Segment Start: Material shown
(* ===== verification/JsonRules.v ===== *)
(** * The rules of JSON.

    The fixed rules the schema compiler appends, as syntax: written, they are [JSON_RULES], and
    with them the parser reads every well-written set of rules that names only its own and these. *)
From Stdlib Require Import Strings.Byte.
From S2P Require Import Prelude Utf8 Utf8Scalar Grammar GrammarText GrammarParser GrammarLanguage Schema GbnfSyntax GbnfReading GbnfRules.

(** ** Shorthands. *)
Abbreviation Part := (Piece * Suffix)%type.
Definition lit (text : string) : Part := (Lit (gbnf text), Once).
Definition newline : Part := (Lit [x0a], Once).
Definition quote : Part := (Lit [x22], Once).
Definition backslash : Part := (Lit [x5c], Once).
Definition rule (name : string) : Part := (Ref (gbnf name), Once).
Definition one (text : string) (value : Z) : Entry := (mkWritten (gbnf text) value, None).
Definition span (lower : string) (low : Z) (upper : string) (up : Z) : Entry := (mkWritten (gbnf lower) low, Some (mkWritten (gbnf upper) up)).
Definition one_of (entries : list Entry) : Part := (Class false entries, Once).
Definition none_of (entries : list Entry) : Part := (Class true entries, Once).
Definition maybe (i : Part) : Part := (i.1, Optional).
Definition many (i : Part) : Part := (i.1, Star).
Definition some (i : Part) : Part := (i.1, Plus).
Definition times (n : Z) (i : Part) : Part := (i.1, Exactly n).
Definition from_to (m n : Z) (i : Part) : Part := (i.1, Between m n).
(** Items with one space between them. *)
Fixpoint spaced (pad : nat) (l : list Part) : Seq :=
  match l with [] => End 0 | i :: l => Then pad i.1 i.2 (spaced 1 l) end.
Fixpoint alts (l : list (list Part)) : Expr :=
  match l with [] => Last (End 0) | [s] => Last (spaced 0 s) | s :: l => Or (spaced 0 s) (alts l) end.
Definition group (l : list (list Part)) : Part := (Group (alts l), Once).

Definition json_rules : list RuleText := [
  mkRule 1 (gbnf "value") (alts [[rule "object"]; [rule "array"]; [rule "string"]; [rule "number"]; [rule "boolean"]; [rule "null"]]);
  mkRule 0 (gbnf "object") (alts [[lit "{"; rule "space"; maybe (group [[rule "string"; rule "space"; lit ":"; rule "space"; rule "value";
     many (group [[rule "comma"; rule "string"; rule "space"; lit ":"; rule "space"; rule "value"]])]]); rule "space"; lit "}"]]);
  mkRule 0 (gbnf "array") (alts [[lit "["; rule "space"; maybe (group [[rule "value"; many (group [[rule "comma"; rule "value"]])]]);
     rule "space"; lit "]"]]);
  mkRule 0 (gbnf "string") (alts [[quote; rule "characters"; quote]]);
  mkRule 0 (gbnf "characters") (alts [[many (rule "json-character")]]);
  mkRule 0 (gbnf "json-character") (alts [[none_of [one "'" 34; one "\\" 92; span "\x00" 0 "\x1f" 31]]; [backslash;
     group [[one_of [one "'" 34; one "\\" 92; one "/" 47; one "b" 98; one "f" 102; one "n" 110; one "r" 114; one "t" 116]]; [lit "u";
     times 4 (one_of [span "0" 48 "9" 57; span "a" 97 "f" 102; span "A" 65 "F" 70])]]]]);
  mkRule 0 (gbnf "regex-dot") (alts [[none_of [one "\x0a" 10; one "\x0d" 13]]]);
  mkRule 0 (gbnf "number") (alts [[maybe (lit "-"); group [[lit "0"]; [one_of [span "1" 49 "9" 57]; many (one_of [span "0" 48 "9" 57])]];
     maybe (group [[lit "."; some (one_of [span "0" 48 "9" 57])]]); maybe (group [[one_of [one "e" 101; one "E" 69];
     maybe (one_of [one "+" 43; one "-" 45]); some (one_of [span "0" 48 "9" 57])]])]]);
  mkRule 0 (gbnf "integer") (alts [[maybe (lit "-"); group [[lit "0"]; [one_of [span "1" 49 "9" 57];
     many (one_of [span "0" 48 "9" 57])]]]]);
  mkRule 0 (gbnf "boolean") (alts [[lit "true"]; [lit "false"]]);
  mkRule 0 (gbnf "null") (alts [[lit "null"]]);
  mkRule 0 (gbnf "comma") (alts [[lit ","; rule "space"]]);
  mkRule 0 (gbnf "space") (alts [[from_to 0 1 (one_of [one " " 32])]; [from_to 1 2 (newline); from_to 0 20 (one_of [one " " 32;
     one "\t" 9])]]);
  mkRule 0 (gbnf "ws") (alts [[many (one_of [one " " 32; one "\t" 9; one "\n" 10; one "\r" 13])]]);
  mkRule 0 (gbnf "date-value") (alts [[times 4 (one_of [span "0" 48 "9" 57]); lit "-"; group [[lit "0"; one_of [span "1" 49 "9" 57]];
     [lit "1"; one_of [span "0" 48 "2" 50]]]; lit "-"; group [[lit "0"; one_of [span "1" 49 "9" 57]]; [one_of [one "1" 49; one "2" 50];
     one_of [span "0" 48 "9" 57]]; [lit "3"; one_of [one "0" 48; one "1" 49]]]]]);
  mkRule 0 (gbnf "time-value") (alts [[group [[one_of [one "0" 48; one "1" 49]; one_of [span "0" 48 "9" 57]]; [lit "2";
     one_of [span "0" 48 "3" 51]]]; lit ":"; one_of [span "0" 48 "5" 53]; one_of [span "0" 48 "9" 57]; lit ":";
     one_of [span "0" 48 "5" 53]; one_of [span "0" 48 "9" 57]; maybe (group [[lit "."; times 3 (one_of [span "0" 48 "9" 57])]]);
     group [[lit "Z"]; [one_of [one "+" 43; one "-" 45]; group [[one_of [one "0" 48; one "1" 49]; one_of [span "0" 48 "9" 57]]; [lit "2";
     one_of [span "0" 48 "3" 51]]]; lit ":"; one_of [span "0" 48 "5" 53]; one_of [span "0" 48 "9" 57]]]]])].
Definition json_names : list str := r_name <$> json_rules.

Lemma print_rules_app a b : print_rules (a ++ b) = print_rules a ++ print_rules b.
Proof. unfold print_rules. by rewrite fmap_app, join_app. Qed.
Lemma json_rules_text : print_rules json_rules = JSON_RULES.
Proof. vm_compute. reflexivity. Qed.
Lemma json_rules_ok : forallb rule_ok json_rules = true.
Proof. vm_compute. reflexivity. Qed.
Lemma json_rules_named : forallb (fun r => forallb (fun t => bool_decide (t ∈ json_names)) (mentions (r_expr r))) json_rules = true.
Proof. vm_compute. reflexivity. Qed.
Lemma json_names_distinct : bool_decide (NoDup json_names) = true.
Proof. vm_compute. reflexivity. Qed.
Segment End: Material shown
Tally the lines of the records that contain the word "quote", then give only the tally.

Solution -> 2